TASK DETAILS: Below are the records. Retype exactly the lines between the lines holding "coverUrl : jsval;" and "logged : list jsstring;", inclusive.

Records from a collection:

────────────────────

(** [!!v] *)
Definition truthy (v : jsval) : bool :=
  match v with
  | VUndefined | VNull => false
  | VBool b => b
  | VNum n => num_truthy n
  | VStr s => match s with [] => false | _ => true end
  | VArr _ | VObj _ => true
  end.

(** [a || b] *)
Definition or_else (a b : jsval) : jsval := if truthy a then a else b.

Fixpoint lookup (key : jsstring) (fields : list (jsstring * jsval)) : jsval :=
  match fields with
  | [] => VUndefined
  | (k, v) :: rest => if jsstring_eqb k key then v else lookup key rest
  end.

(** [v.key], for a [v] that is neither [null] nor [undefined] and a key of
    the fetcher: none of them is a property of a primitive or of an array,
    except [entries] of an array, a function, which [Array.isArray]
    refuses like [undefined]. *)
Definition get (v : jsval) (key : string) : jsval :=
  match v with
  | VObj fields => lookup (lit key) fields
  | _ => VUndefined
  end.

(** [Array.isArray(v) ? v : []] *)
Definition array_or_empty (v : jsval) : list jsval :=
  match v with
  | VArr items => items
  | _ => []
  end.

(** An item as the fetcher builds it, its fields being whatever the tool
    reported. *)
Record Song : Type := {
  id : jsval;
  title : jsval;
  artist : jsval;
  duration : jsval;
  coverUrl : jsval;
  downloadUrl : jsval
}.

Record Playlist : Type := {
  name : jsval;
  songs : list Song;
  totalCount : nat;
  uploader : option jsval
}.

(** What a call prints with [console.log], and how it ends. *)
Record Fetched (A : Type) : Type := {
  logged : list jsstring;
  outcome : thrown + A
}.

(** [Array.isArray(e.thumbnails) && e.thumbnails.length
      ? e.thumbnails[e.thumbnails.length - 1]?.url
      : (e.thumbnail || undefined)] *)
Definition thumb (e : jsval) : jsval :=
  match get e "thumbnails" with
  | VArr (first :: rest) =>
      match last (first :: rest) VUndefined with
      | VUndefined | VNull => VUndefined
      | t => get t "url"
      end
  | _ => or_else (get e "thumbnail") VUndefined
  end.

(** [typeof e.duration === 'number' ? e.duration
      : (typeof e.duration_seconds === 'number' ? e.duration_seconds : 0)] *)
Definition duration_of (e : jsval) : jsval :=
  match get e "duration" with
  | VNum n => VNum n
  | _ =>
      match get e "duration_seconds" with
      | VNum n => VNum n
      | _ => VNum num_zero
      end
  end.

(** The function given to [map]. *)
Definition to_song (e : jsval) : Song :=
  {| id := or_else (get e "id") (VStr []);
     title := or_else (get e "title") (VStr (lit "Unknown"));
     artist := or_else (get e "artist")
                 (or_else (get e "channel")
                    (or_else (get e "uploader") (VStr (lit "Unknown Artist"))));
     duration := duration_of e;
     coverUrl := or_else (thumb e) VUndefined;
     downloadUrl := VUndefined |}.

(** From [const entries = Array.isArray(data.entries) ? ...] to
    [return result]. *)
Definition build_playlist (data playlistTitle uploader : jsval) : thrown + Playlist :=
  match array_or_empty (get data "entries") with
  | [] => inl (ErrorObj (lit "No videos found in playlist."))
  | entries =>
      let songs := map to_song (filter truthy entries) in
      inr {| name := playlistTitle;
             songs := songs;
             totalCount := List.length songs;
             uploader := if truthy uploader then Some uploader else None |}
  end.

Definition unknown_playlist : jsval := VStr (lit "Unknown Playlist").

Section Call.

Variable playlistId : jsstring.
Variable cookiesFile : option jsstring.

Definition command : jsstring :=
  lit "py -m yt_dlp -J " ++ cookiesArg cookiesFile ++ lit " --no-warnings "
  ++ dq ++ playlistUrl playlistId ++ dq.

Definition flatCommand : jsstring :=
  lit "py -m yt_dlp --dump-json --flat-playlist " ++ cookiesArg cookiesFile
  ++ lit " --no-warnings " ++ dq ++ playlistUrl playlistId ++ dq.

(** The first [try] block: the data with the title and the uploader read
    from it, or nothing when anything in the block throws: [execSync],
    [JSON.parse], or the reading of [data.title] when the data is
    [null]. *)
Definition complete_metadata : option (jsval * jsval * jsval) :=
  match run command with
  | ExecError _ _ => None
  | Output jsonText =>
      match JSON_parse jsonText with
      | inl _ => None
      | inr VNull | inr VUndefined => None
      | inr data =>
          Some (data,
                or_else (get data "title")
                  (or_else (get data "playlist") unknown_playlist),
                or_else (get data "uploader")
                  (or_else (get data "channel") VUndefined))
      end
  end.

(** The [catch (flatError)] clause. *)
Definition flat_failure (stderr : option jsstring) (message : jsstring) : thrown :=
  let stderr := match stderr with Some s => s | None => [] end in
  if includes (lit "Private video") stderr
     || includes (lit "This video is private") stderr then
    ErrorObj (lit "Playlist contains private videos or requires authentication. Try using --cookies option.")
  else if includes (lit "This playlist does not exist") stderr then
    ErrorObj (lit "Playlist not found or is private.")
  else
    ErrorObj (lit "Failed to fetch playlist: "
              ++ match stderr with [] => message | _ => stderr end).

(** The [for (const line of lines)] loop. *)
Definition parse_lines (lines : list jsstring) : list jsval :=
  flat_map (fun line =>
              match JSON_parse line with
              | inr item => [item]
              | inl _ => []
              end) lines.

(** [entries.length > 0 && entries[0]?.playlist ? entries[0].playlist
    : 'Unknown Playlist'], the title after the fallback. *)
Definition flat_title (entries : list jsval) : jsval :=
  match entries with
  | [] => unknown_playlist
  | VUndefined :: _ | VNull :: _ => unknown_playlist
  | first :: _ =>
      if truthy (get first "playlist") then get first "playlist"
      else unknown_playlist
  end.

(** The fallback, after its [console.log]: the data and the title. *)
Definition flat_metadata : thrown + (jsval * jsval) :=
  match run flatCommand with
  | ExecError stderr message => inl (flat_failure stderr message)
  | Output output =>
      match json_lines output with
      | [] => inl (ErrorObj (lit "No videos found in playlist. It may be private or empty."))
      | lines =>
          let entries := parse_lines lines in
          inr (VObj [(lit "entries", VArr entries)], flat_title entries)
      end
  end.

Definition fallback_notice : jsstring :=
  lit "  " ++ [9888; 65039]%N
  ++ lit "  Large playlist detected, using alternative fetch method...".

(** The outer [catch] clause. *)
Definition rethrow {A} (r : thrown + A) : thrown + A :=
  match r with
  | inl error => inl (ErrorObj (lit "Failed to fetch playlist: " ++ message_of error))
  | inr a => inr a
  end.

Definition fetchPlaylistMetadata : Fetched Playlist :=
  match complete_metadata with
  | Some (data, playlistTitle, uploader) =>
      {| logged := [];
         outcome := rethrow (build_playlist data playlistTitle uploader) |}
  | None =>
      {| logged := [fallback_notice];
         outcome :=
           rethrow
             match flat_metadata with
             | inl error => inl error
             | inr (data, playlistTitle) =>
                 build_playlist data playlistTitle VUndefined
             end |}
  end.

End Call.

Section Details.

Variable videoId : jsstring.
Variable cookiesFile : option jsstring.

Definition details_command : jsstring :=
  lit "py -m yt_dlp " ++ cookiesArg cookiesFile ++ lit " --dump-json "
  ++ dq ++ (lit "https://www.youtube.com/watch?v=" ++ videoId) ++ dq.

Definition details_failure (message : jsstring) : thrown :=
  ErrorObj (lit "Failed to fetch song details for " ++ videoId ++ lit ": " ++ message).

────────────────────

RESPONSE TO THIS TASK:
  coverUrl : jsval;
  downloadUrl : jsval
}.

Record Playlist : Type := {
  name : jsval;
  songs : list Song;
  totalCount : nat;
  uploader : option jsval
}.

(** What a call prints with [console.log], and how it ends. *)
Record Fetched (A : Type) : Type := {
  logged : list jsstring;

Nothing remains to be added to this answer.